**TASK TO COMPLETE**
From the entries that follow, copy every line with the word "revert".

━━ DATASET EXCERPTS

Lemma run_calls_snoc p cs c st rs st1 :
  run_calls p cs st = (Returns rs, st1) ->
  run_calls p (cs ++ [c]) st =
    match atomic p c st1 with
    | (Returns r, st2) => (Returns (rs ++ [r]), st2)
    | (Panics v, st2) => (Panics v, st2)
    end.
Proof.
  revert st rs. induction cs as [|c' cs IH]; intros st rs; cbn [run_calls app].
  - intros. unfold mret, M_ret in *. simplify_eq. rewrite bind_run.
    by destruct (atomic p c st1) as [[r|v] st2].
  - rewrite !bind_run. destruct (atomic p c' st) as [[r|v] st'] eqn:Hc; [|done].
    rewrite !bind_run. destruct (run_calls p cs st') as [[rs'|v] st''] eqn:Hcs; [|done].
    unfold mret, M_ret. intros. simplify_eq. rewrite (IH _ _ Hcs).
    by destruct (atomic p c st1) as [[r'|v] st2].
Qed.

Fixpoint write_parts (parts : list (string * bytes)) (s : stream) : option error * stream :=
  match parts with
  | [] => (None, s)
  | (lbl, b) :: parts =>
      match Write s b with
      | (Some e, s) => (Some (wrapError lbl e), s)
      | (None, s) => write_parts parts s
      end
  end.

(** Writing the chunks from the sequence number [n] on. *)
Lemma write_chunks_ok p n id ds encs st :
  Forall2 (fun c e => Marshal (PChunk c : payload V) = Ok e /\ fits e) (numbered id n ds) encs ->
  st_sws st !! p = Some (mkStreamWriter id (uint64 (Z.of_nat n)) false) ->
  room (ctx_stream (st_ctx st)) = None ->
  write_chunks p ds st =
    (Returns tt,
     mkSt (set_stream (st_ctx st) (set_out (ctx_stream (st_ctx st))
             (out (ctx_stream (st_ctx st)) ++
                concat (map (frame_bytes FrameTypeStreamData) encs)) None))
       (<[p := mkStreamWriter id (uint64 (Z.of_nat (n + length ds))) false]> (st_sws st))
       (st_env st)).
Proof.
  revert n encs st. induction ds as [|d ds IH]; intros n encs st Hall Hp Hroom;
    cbn [write_chunks numbered] in *.
  - apply Forall2_nil_inv_l in Hall as ->. cbn [map concat length].
    rewrite app_nil_r, Nat.add_0_r, list_insert_id by done. cbn in Hroom.
    destruct st as [[? ? [] ? ? ? ? ? ?] ? ?]. cbn in *. by subst.
  - apply Forall2_cons_inv_l in Hall as (e & encs' & [HM Hf] & Hall & ->).
    rewrite bind_run, SW_Write_run, Hp. cbn [sw_closed sw_requestID sw_seq].
    rewrite (WriteFrame_ok _ _ _ e HM) by auto with qf. cbn [snd].
    rewrite uint64_succ, (IH (S n) encs'); [|done| |done].
    + cbn. rewrite list_insert_insert_eq, Nat.add_succ_r, <- app_assoc. done.
    + cbn. by rewrite list_lookup_insert_eq by (by eapply lookup_lt_Some).
Qed.

(** The chunks of a stream, marshalled. *)
Lemma sendable_encodings (cs : list StreamChunk) :
  Forall (fun c => sendable (PChunk c : payload V)) cs ->
  exists encs, Forall2 (fun c e => Marshal (PChunk c : payload V) = Ok e /\ fits e) cs encs.
Proof. intros Hall. by apply Forall_exists_Forall2_l. Qed.

(** [WriteFrame] is its parts. *)
Lemma WriteFrame_parts s ft (pl : payload V) :
  WriteFrame s ft pl =
  match frame_parts ft pl with
  | Err e => (Some e, s)
  | Ok parts => write_parts parts s
  end.
Proof.
  unfold WriteFrame, frame_parts. destruct (Marshal pl) as [enc|e]; [|done].
  cbv zeta. destruct (_ <? _)%Z; [done|]. cbn [write_parts].
  destruct (Write s _) as [[e|] s1]; [done|].
  destruct (Write s1 _) as [[e|] s2]; [done|]. by destruct (Write s2 _) as [[e|] s3].
Qed.

(** Running a frame's parts on the state is [WriteFrame] on its stream. *)
Lemma rest_start_frame p c ft (pl : payload V) n st :
  rest p (start_frame c ft pl n) st =
  let '(err, s) := WriteFrame (ctx_stream (st_ctx st)) ft pl in
  (Returns (match err with Some e => (0%Z, Some e) | None => (n, None) end),
   put_stream st s).
Proof.
  rewrite WriteFrame_parts. unfold start_frame.
  destruct (frame_parts ft pl) as [parts|e]; cbn [rest];
    [|unfold put_stream; by destruct st as [[] ? ?]].
  revert st. induction parts as [|[lbl b] parts IH]; intros st; cbn [run_parts write_parts].
  - unfold put_stream. by destruct st as [[] ? ?].
  - destruct (Write (ctx_stream (st_ctx st)) b) as [[e|] s]; [done|].
    rewrite IH. cbn. by destruct (write_parts parts s) as [[e|] s'].
Qed.

Lemma start_frame_current c ft (pl : payload V) n : current (start_frame c ft pl n) = [c].
Proof. unfold start_frame. by destruct (frame_parts ft pl). Qed.

Lemma start_frame_parts c ft (pl : payload V) n cl m : start_frame c ft pl n <> Framing cl [] m.
Proof.
  unfold start_frame, frame_parts. destruct (Marshal pl); [|done].
  cbv zeta. by destruct (_ <? _)%Z.
Qed.

(** The body of a call under the lock is the atomic call. *)
Lemma enter_spec p c w st pc' st' :
  st_sws st !! p = Some w -> enter p c w st = (pc', st') ->
  rest p pc' st' = atomic p c st /\ current pc' = [c] /\
  is_Some (st_sws st' !! p) /\ (forall cl n, pc' <> Framing cl [] n).
Proof.
  intros Hw He. destruct c as [data|]; cbn [enter atomic] in *.
  - rewrite SW_Write_run, Hw. destruct (sw_closed w); simplify_eq; [by eauto|].
    rewrite rest_start_frame, start_frame_current. cbn.
    split_and!; [by destruct (WriteFrame _ _ _)|done| |by apply start_frame_parts].
    rewrite list_lookup_insert_eq; [by eexists|by eapply lookup_lt_Some].
  - rewrite bind_run, SW_Close_run, Hw. destruct (sw_closed w); simplify_eq; [by eauto|].
    rewrite rest_start_frame, start_frame_current. cbn.
    split_and!; [by destruct (WriteFrame _ _ _) as [[]]|done| |by apply start_frame_parts].
    rewrite list_lookup_insert_eq; [by eexists|by eapply lookup_lt_Some].
Qed.

Lemma write_part_spec p c lbl b parts n st pc' st' :
  write_part c lbl b parts n st = (pc', st') ->
  rest p pc' st' = run_parts ((lbl, b) :: parts) n st /\ current pc' = [c] /\
  st_sws st' = st_sws st /\ (forall cl m, pc' <> Framing cl [] m).
Proof.
  unfold write_part. cbn [run_parts].
  destruct (Write _ b) as [[e|] s]; [|destruct parts]; intros; by simplify_eq.
Qed.

(** The writer survives its calls. *)
Lemma atomic_writer p c st :
  is_Some (st_sws st !! p) ->
  (exists r, (atomic p c st).1 = Returns r) /\ is_Some (st_sws (atomic p c st).2 !! p).
Proof.
  intros [w Hw]. destruct (enter p c w st) as [pc' st'] eqn:He.
  destruct c as [data|]; cbn [atomic].
  - rewrite SW_Write_run, Hw. destruct (sw_closed w); [cbn; rewrite Hw; by eauto|].
    destruct (WriteFrame _ _ _) as [err s]. cbn.
    rewrite list_lookup_insert_eq by (by eapply lookup_lt_Some). by eauto.
  - rewrite bind_run, SW_Close_run, Hw. destruct (sw_closed w); [cbn; rewrite Hw; by eauto|].
    destruct (WriteFrame _ _ _) as [err s]. cbn.
    rewrite list_lookup_insert_eq by (by eapply lookup_lt_Some). by eauto.
Qed.

Lemma replays_snoc p st0 h st1 i c r st :
  replays p st0 h st1 -> atomic p c st1 = (Returns r, st) ->
  replays p st0 (h ++ [(i, c, r)]) st.
Proof.
  intros [Hr Hw] Ha. pose proof (atomic_writer p c st1 Hw) as [_ Hw']. rewrite Ha in Hw'.
  split; [|done]. rewrite !map_app. cbn. by rewrite (run_calls_snoc _ _ _ _ _ _ Hr), Ha.
Qed.

Lemma calls_of_snoc i h j c r :
  calls_of i (h ++ [(j, c, r)]) = calls_of i h ++ (if decide (j = i) then [c] else []).
Proof.
  unfold calls_of. rewrite filter_app, map_app. f_equal. rewrite filter_cons. cbn.
  by case_decide.
Qed.
End Facts.

(** Replacing the state of thread [i]. *)
Lemma insert_cases {A} (l : list A) i j x y :
  <[i := x]> l !! j = Some y -> (i = j /\ y = x) \/ (i <> j /\ l !! j = Some y).
Proof.
  intros Hl. destruct (decide (i = j)) as [->|Hne].
  - left. by apply list_lookup_insert_Some in Hl as [(_ & -> & _)|(? & _)].
  - right. by rewrite list_lookup_insert_ne in Hl.
Qed.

━━━━

**RESULT**
  revert st rs. induction cs as [|c' cs IH]; intros st rs; cbn [run_calls app].
  revert n encs st. induction ds as [|d ds IH]; intros n encs st Hall Hp Hroom;
  revert st. induction parts as [|[lbl b] parts IH]; intros st; cbn [run_parts write_parts].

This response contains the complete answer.